■ **WHAT IS NEEDED**: Restate word for word the lines of the data below, from the first through the one that has "the windows and the posted slot leave. *)".

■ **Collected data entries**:
■ ■ ■

(** * Proofs: references *)

(** Windows showing a buffer, and whether it is the posted one. *)
Definition attached (r : renderer) (h : Z) : Z :=
  Z.of_nat (length (filter (fun kv : Z * Z => kv.2 = h) (map_to_list (m_windows r)))).
Definition posted (r : renderer) (h : Z) : Z :=
  if m_lastPostedColorBuffer r =? h then 1 else 0.
Definition references (r : renderer) (h : Z) : Z :=
  match m_colorbuffers r !! h with Some c => refcount c | None => 0 end.

(** The references held outside, by the guest and by queued frames, are what
    the windows and the posted slot leave. *)
Record exact (g : Z -> Z) (n : Z) (r : renderer) : Prop := {
  ex_racc : at_most n r;
  ex_refs h : h <> 0 -> references r h = g h + attached r h + posted r h;
  ex_outside h : 0 <= g h
}.

Lemma attached_nonneg r h : 0 <= attached r h.
Proof. unfold attached. lia. Qed.
Lemma posted_range r h : 0 <= posted r h <= 1.
Proof. unfold posted. case_match; lia. Qed.

Definition one_if (b : bool) : Z := if b then 1 else 0.
Lemma one_if_eqb a b : (if a =? b then 1 else 0) = one_if (bool_decide (a = b)).
Proof. by destruct (Z.eqb_spec a b); case_bool_decide. Qed.

Lemma attached_delete r w cb h :
  m_windows r !! w = Some cb ->
  attached (upd_windows r (delete w (m_windows r))) h = attached r h - one_if (bool_decide (cb = h)).
Proof.
  intros Hw. unfold attached. cbn [m_windows upd_windows].
  rewrite <- (map_to_list_delete (m_windows r) w cb Hw). rewrite filter_cons. simpl.
  case_bool_decide; [rewrite decide_True by done|rewrite decide_False by done]; simpl; lia.
Qed.

Lemma attached_insert_new r w cb h :
  m_windows r !! w = None ->
  attached (upd_windows r (<[w := cb]> (m_windows r))) h = attached r h + one_if (bool_decide (cb = h)).
Proof.
  intros Hw. unfold attached. cbn [m_windows upd_windows].
  rewrite map_to_list_insert by done. rewrite filter_cons. simpl.
  case_bool_decide; [rewrite decide_True by done|rewrite decide_False by done]; simpl; lia.
Qed.

Lemma attached_insert r w old cb h :
  m_windows r !! w = Some old ->
  attached (upd_windows r (<[w := cb]> (m_windows r))) h =
    attached r h - one_if (bool_decide (old = h)) + one_if (bool_decide (cb = h)).
Proof.
  intros Hw. rewrite <- (attached_delete r w old h Hw).
  rewrite <- (attached_insert_new (upd_windows r (delete w (m_windows r))) w cb h)
    by apply lookup_delete_eq.
  unfold attached. cbn [m_windows upd_windows]. by rewrite insert_delete_eq.
Qed.

Lemma references_drop r h c h' :
  m_colorbuffers r !! h = Some c ->
  references (drop_reference r h c) h' = references r h' - one_if (bool_decide (h = h')).
Proof.
  intros Hc. unfold references, drop_reference.
  destruct (Z.eqb_spec (refcount c - 1) 0); simpl; case_bool_decide as Hh.
  - subst h'. rewrite lookup_delete_eq, Hc. simpl. lia.
  - rewrite lookup_delete_ne by done. simpl. lia.
  - subst h'. rewrite lookup_insert_eq, Hc. simpl. lia.
  - rewrite lookup_insert_ne by done. simpl. lia.
Qed.
Lemma draw_running b k rs s :
  good b s -> 0 <= b -> b + 8 < 2 ^ 64 ->
  exists s' a, draw egl k rs s = (s', Ret a) /\ running s (b + 8) s' /\ drawn k rs s a s' /\
    (m_nativeWindows s !! k = None -> a = false /\ s' = s).
Proof.
  intros Hg Hb0 Hb. unfold draw. rewrite (M_bind_ret get _ s s s eq_refl).
  destruct (m_nativeWindows s !! k) as [w|] eqn:Ek.
  2:{ exists s, false. split; [done|]. split; [apply (running_mono s b); [lia|by apply running_refl]|].
      split; [|done]. left. split; [done|]. split; [done|]. unfold renderedViewport. by rewrite Ek. }
  enough (H : returns (held s (unshown s) b k w) (bound ← eglMakeCurrent egl;
      if (bound : bool) then present egl k w rs
      else
        r ← recreateWindowSurface egl w;
        _ ← modify (put k r.1);
        if (r.2 : bool) then
          bound ← eglMakeCurrent egl;
          if (bound : bool) then present egl k r.1 rs else mret false
        else mret false) (fun a s' => running s (b + 8) s' /\ drawn k rs s a s')).
  { destruct (H s) as (s' & a & -> & ? & ?); [|by exists s', a].
    split; [|done]. apply flight_take; [by apply running_refl|done]. }
  eapply returns_bind; [by apply returns_make_current|]. intros bound. cbv beta. destruct bound.
  { eapply returns_weaken; [by apply (present_drawn b k w rs s)| |done]. intros s1 [Hf HF]. split; [|done].
    apply (flight_mono s b); [lia|done]. }
  eapply returns_bind; [apply (returns_recreate egl s (unshown s) (unshown_calls s)); lia|]. intros [w2 ok]. cbn [fst snd].
  eapply returns_bind with (R := fun _ s' => held s (unshown s) (b + 2) k w2 s' /\
    m_nativeWindows s' !! k = Some w2 /\ dead w2).
  { apply returns_modify. intros s1 [[Hf HF] Hd]. split; [|split; [apply lookup_insert_eq|done]].
    split; [by apply flight_put|done]. }
  intros []. set (F := fun s1 => unshown s s1 /\ m_nativeWindows s1 !! k = Some w2).
  assert (Hfail : forall s1, held s F (b + 2) k w2 s1 -> dead w2 ->
    running s (b + 8) s1 /\ drawn k rs s false s1).
  { intros s1 [Hf [HF Hk]] Hd.
    destruct (dead_drawn s (b + 2) (b + 8) k rs w2 s1 false) as [Hr Hdr]; [done|done|lia|].
    replace (put k w2 s1) with s1 in Hr, Hdr; [done|]. unfold put, upd_native. rewrite insert_id by done.
    by destruct s1. }
  assert (HF : forall s1 n l, F s1 -> F (upd_egl n l s1)) by done.
  apply returns_weaken with (P' := fun s1 => held s F (b + 2) k w2 s1 /\ dead w2)
    (Q' := fun a s' => running s (b + 8) s' /\ drawn k rs s a s'); [|by intros s1 ([? ?] & ? & ?)|done].
  destruct ok; [|apply returns_ret; intros s1 [? ?]; by apply Hfail].
  eapply returns_bind; [by apply returns_pure, (returns_make_current egl s F HF)|]. intros bound. cbv beta.
  destruct bound; [|apply returns_ret; intros s1 [? ?]; by apply Hfail].
  eapply returns_weaken; [by apply (present_drawn b k w2 rs s)| |done]. by intros s1 [[Hf [HF' _]] _].
Qed.

(** ** Runs *)

Inductive host_call :=
  | CreateNativeWindow (k : Z)
  | UpdateHostWindow (k width height : Z)
  | DestroyNativeWindow (k : Z)
  | Draw (k : Z) (rs : list renderable)
  | SetRedrawRequester (b : bool)
  | EnableExternal (w h : Z)
  | DisableExternal
  | PostExternal (w h y format type : Z) (memory : option bytes).

Definition host_exec (c : host_call) : M host unit :=
  match c with
  | CreateNativeWindow k => _ ← createNativeWindow egl k; mret tt
  | UpdateHostWindow k w h => updateHostWindow egl k w h
  | DestroyNativeWindow k => destroyNativeWindow egl k
  | Draw k rs => _ ← draw egl k rs; mret tt
  | SetRedrawRequester b => set_redraw_requester b
  | EnableExternal w h => enableExternalFrameSource w h
  | DisableExternal => disableExternalFrameSource
  | PostExternal w h y f t m => postExternalFrame w h y f t m
  end.

(** The caller of [postExternalFrame] hands over a whole frame. *)
Definition valid_call (c : host_call) : Prop :=
  match c with
  | PostExternal w h _ _ _ (Some m) => 0 < w -> 0 < h -> w * h * 4 <= Z.of_nat (length m)
  | _ => True
  end.

(** Operations that leave the windows alone. *)
Lemma running_ext b b' s x : b <= b' -> good b s -> ext_ok b' x -> running s b' (upd_ext x s).
Proof.
  intros Hb Hg Hx. apply (good_mono b b') in Hg; [|done]. split; [destruct Hg; by split|].
  intros k w w' Hk Hk'. left. simpl in Hk'. congruence.
Qed.

Lemma post_running b w h y f t m s :
  valid_call (PostExternal w h y f t m) -> good b s -> 0 <= b -> b + 8 < 2 ^ 64 ->
  exists s', postExternalFrame w h y f t m s = (s', Ret tt) /\ running s (b + 8) s'.
Proof.
  intros Hv Hg Hb0 Hb. unfold postExternalFrame.
  assert (Hno : exists s', mret (M := M host) tt s = (s', Ret tt) /\ running s (b + 8) s').
  { exists s. split; [done|]. apply (running_mono s b); [lia|by apply running_refl]. }
  destruct m as [m|]; [|exact Hno]. destruct (_ || _) eqn:E; [exact Hno|].
  repeat apply orb_false_elim in E as [E ?]. cbv zeta.
  destruct (Z.ltb_spec max_frame_bytes (u64 (u64 (w * h) * 4))) as [|Hmax]; [exact Hno|].
  rewrite (M_bind_ret get _ s s s eq_refl). destruct (m_externalFrameSource (ext s)); [|exact Hno].
  destruct (Z.ltb_spec (Z.of_nat (length m)) (u64 (u64 (w * h) * 4))) as [Hlt|].
  { exfalso. simpl in Hv. apply Z.leb_gt in E. assert (0 < h) by (by apply Z.leb_gt).
    specialize (Hv E H2). pose proof (Z.mod_le (w * h) (2 ^ 64)). pose proof (Z.mod_le (u64 (w * h) * 4) (2 ^ 64)).
    pose proof (Z.mod_pos_bound (w * h) (2 ^ 64)). unfold u64 in *. nia. }
  rewrite (M_bind_ret (modify _) _ s _ tt eq_refl). eexists. split; [reflexivity|].
  apply running_redraw. apply (running_ext b); [lia|done|]. destruct (g_ext _ _ Hg) as [[Hu Hgn] _].
  assert (u64 (m_externalFrameGeneration (ext s) + 1) = m_externalFrameGeneration (ext s) + 1) as Hm
    by (unfold u64; apply Z.mod_small; lia).
  split; simpl; rewrite Hm; lia.
Qed.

■ ■ ■

■ **TASK OUTPUT**:
(** * Proofs: references *)

(** Windows showing a buffer, and whether it is the posted one. *)
Definition attached (r : renderer) (h : Z) : Z :=
  Z.of_nat (length (filter (fun kv : Z * Z => kv.2 = h) (map_to_list (m_windows r)))).
Definition posted (r : renderer) (h : Z) : Z :=
  if m_lastPostedColorBuffer r =? h then 1 else 0.
Definition references (r : renderer) (h : Z) : Z :=
  match m_colorbuffers r !! h with Some c => refcount c | None => 0 end.

(** The references held outside, by the guest and by queued frames, are what
    the windows and the posted slot leave. *)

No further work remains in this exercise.